Only one stretch of the listing below is wanted. Begin at the line that has "(** The header", stop after the line that has "Definition find_header (name", and repeat every line in between exactly.

--------------------

(* ===== verification/Rtsp.v ===== *)
(** * The control connection of an AirPlay sender: [airplay/src/rtsp]

    Requests and responses ([message.rs]), the handlers of the verbs
    ([mod.rs]), and a connection from its first to its last byte
    ([connection.rs]). *)

From S2P Require Import Prelude StdTypes Digits Text Float64 Wire AllowList SpircData ApiData ApiServer Lines StdText Dmap Raop.

Local Open Scope string_scope.
Local Open Scope list_scope.
Local Open Scope Z_scope.
Local Coercion Z.of_nat : nat >-> Z.

Definition bytes_of (s : string) : list Z := code <$> String.list_ascii_of_string s.
Definition CRLF : string := String "013" (String "010" EmptyString).

(** ** Messages *)

Record Request := mkRequest {
  method : string;
  uri : string;
  cseq : option Z;
  headers : list (string * string);
  body : list Z;
}.
#[export] Instance settable_Request : Settable Request := λ r,
  mkRequest (method r) (uri r) (cseq r) (headers r) (body r).

Inductive ParseError := EmptyRequest | MalformedRequestLine | MalformedHeader | BodyTooShort.

(** [windows(n).position(..)]: where a pattern first occurs. *)
Fixpoint position_of (pattern data : list Z) : option nat :=
  match data with
  | [] => None
  | _ :: rest => if decide (take (length pattern) data = pattern) then Some 0%nat else S <$> position_of pattern rest
  end.
Definition find_double_crlf (data : list Z) : option nat := position_of [13; 10; 13; 10] data.

(** The header lines in order, with the sequence number found so far. *)
Fixpoint parse_headers (lines : list string) (acc : list (string * string) * option Z)
    : result (list (string * string) * option Z) ParseError :=
  match lines with
  | [] => Ok acc
  | line :: lines =>
      if decide (line = EmptyString) then parse_headers lines acc
      else match split_once ":" line with
      | None => Err MalformedHeader
      | Some (name, value) =>
          let name := trim name in
          let value := trim value in
          let seq := if eq_ignore_ascii_case name "cseq" then result_ok (parse_uint u32_max value) else acc.2 in
          parse_headers lines (acc.1 ++ [(name, value)], seq)
      end
  end.

Definition find_header (name : string) (headers : list (string * string)) : option string :=
  snd <$> head (filter (λ h, eq_ignore_ascii_case h.1 name = true) headers).

Definition content_length (headers : list (string * string)) : Z :=
  default 0 (find_header "content-length" headers ≫= λ v, result_ok (parse_uint usize_max v)).
(** The requests that are served: those before the first whose answer cannot
    be written or whose handler panics. *)
Definition served (world : nat → bool * bool) (n : nat) (l : list Request) (k : nat) : Prop :=
  (∀ j r, (j < k)%nat → l !! j = Some r → (world (n + j)%nat).1 = true ∧ ¬ overflows r) ∧
  (k = length l ∨ ∃ r, l !! k = Some r ∧ ((world (n + k)%nat).1 = false ∨ overflows r)).

Lemma served_cons world n r l k :
  (world n).1 = true → ¬ overflows r → served world (S n) l k → served world n (r :: l) (S k).
Proof.
  intros Hw Hr [Hb Hk]. split.
  - intros [|j] r' Hj Hl; [injection Hl as <-; by rewrite Nat.add_0_r|]. rewrite Nat.add_succ_r. apply (Hb j r'); [lia|done].
  - destruct Hk as [->|(r' & Hl & Hf)]; [by left|right]. exists r'. rewrite Nat.add_succ_r. by split.
Qed.

Lemma serve_requests_answers world l : ∀ n c,
  ∃ k, served world n l k ∧
    Forall2 answers_to (take k l) (answers (serve_requests connection peer_known device_id ports world n l c).2).
Proof.
  induction l as [|r l IH]; intros n c.
  { exists 0%nat. split; [|constructor]. split; [lia|by left]. }
  cbn [serve_requests]. unfold serve_request.
  assert ((world n).1 = false ∨ overflows r → served world n (r :: l) 0) as Hstop.
  { intros Hf. split; [lia|]. right. exists r. by rewrite Nat.add_0_r. }
  destruct (handle_request (audio c) device_id ports r) as [[[a response] action]|] eqn:E; cycle 1.
  { apply handle_request_Panic in E. exists 0%nat. split; [auto|constructor]. }
  destruct (world n).1 eqn:Hw; cbn [negb]; [|exists 0%nat; split; [auto|constructor]].
  assert (¬ overflows r) as Hr by (rewrite <- (handle_request_Panic (audio c) device_id ports); congruence).
  apply handle_request_answers in E. pose proof (λ act c, perform_answers (world n).2 act c) as Hp.
  destruct action as [act|]; [specialize (Hp act (c <| audio := a |>)); destruct (perform _ _ _ _ _) as [c1 out1]|];
    match goal with |- context [serve_requests _ _ _ _ _ ?m l ?c] =>
      destruct (IH m c) as (k & Hk & Ha); destruct (serve_requests _ _ _ _ _ m l c) end;
    (exists (S k); split; [by apply served_cons|]); cbn [snd take] in *; rewrite answers_app;
    [change (answers (Answer response :: out1)) with (response :: answers out1); rewrite Hp|]; by constructor.
Qed.
(* ===== verification/WebProps.v ===== *)
(** * Properties of requests to the web service

    The puzzle is solved with the least counter; a request ends after the tries
    it is given; tokens are used until they expire; addresses of files until
    five minutes before they do. *)

From S2P Require Import Prelude Digits Text SpotifyId SpotifyUri StateMonad Wire Connection Protocol Http SpClient CdnUrl.

Local Open Scope string_scope.
Local Open Scope list_scope.
Local Open Scope Z_scope.
Local Coercion Z.of_nat : nat >-> Z.

(** ** The puzzle *)

Lemma trailing_zeros_nonneg width z : 0 ≤ trailing_zeros width z.
Proof. revert z. induction width as [|w IH]; intros z; simpl; [lia|]. destruct (Z.odd z); [lia|]. specialize (IH (z / 2)). lia. Qed.

Lemma trailing_zeros_spec (width : nat) z l :
  0 ≤ l ≤ width → (l ≤ trailing_zeros width z ↔ z `mod` 2 ^ l = 0).
Proof.
  revert z l. induction width as [|w IH]; intros z l Hl; simpl.
  { assert (l = 0) as -> by lia. change (2 ^ 0) with 1. rewrite Z.mod_1_r. lia. }
  destruct (decide (l = 0)) as [->|Hne].
  { change (2 ^ 0) with 1. rewrite Z.mod_1_r. split; [done|intros _]. destruct (Z.odd z); [lia|].
    pose proof (trailing_zeros_nonneg w (z / 2)). lia. }
  replace (2 ^ l) with (2 * 2 ^ (l - 1)) by (rewrite <- (Z.pow_succ_r 2 (l - 1)) by lia; f_equal; lia).
  pose proof (Z.pow_pos_nonneg 2 (l - 1)) as Hpos.
  rewrite Z.rem_mul_r, Zmod_odd by lia. specialize (IH (z / 2) (l - 1)).
  destruct (Z.odd z).
  - split; [lia|]. pose proof (Z.mod_pos_bound (z / 2) (2 ^ (l - 1))). lia.
  - rewrite Z.add_0_l. split; intros; [|]; intuition lia.
Qed.

Lemma i64_mod z l : 0 ≤ l ≤ 64 → i64_of_u64 z `mod` 2 ^ l = z `mod` 2 ^ l.
Proof.
  intros Hl. unfold i64_of_u64. case_decide; [done|].
  replace (2 ^ 64) with (2 ^ (64 - l) * 2 ^ l) by (rewrite <- Z.pow_add_r by lia; f_equal; lia).
  rewrite <- (Z.mod_add z (- 2 ^ (64 - l)) (2 ^ l)) by (apply Z.pow_nonzero; lia). f_equal. lia.
Qed.

Section hash_cash.
Context (sha1 : list Z → list Z) (ctx prefix : list Z) (length : Z).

--------------------

→ RESULT:
(** The header lines in order, with the sequence number found so far. *)
Fixpoint parse_headers (lines : list string) (acc : list (string * string) * option Z)
    : result (list (string * string) * option Z) ParseError :=
  match lines with
  | [] => Ok acc
  | line :: lines =>
      if decide (line = EmptyString) then parse_headers lines acc
      else match split_once ":" line with
      | None => Err MalformedHeader
      | Some (name, value) =>
          let name := trim name in
          let value := trim value in
          let seq := if eq_ignore_ascii_case name "cseq" then result_ok (parse_uint u32_max value) else acc.2 in
          parse_headers lines (acc.1 ++ [(name, value)], seq)
      end
  end.

Definition find_header (name : string) (headers : list (string * string)) : option string :=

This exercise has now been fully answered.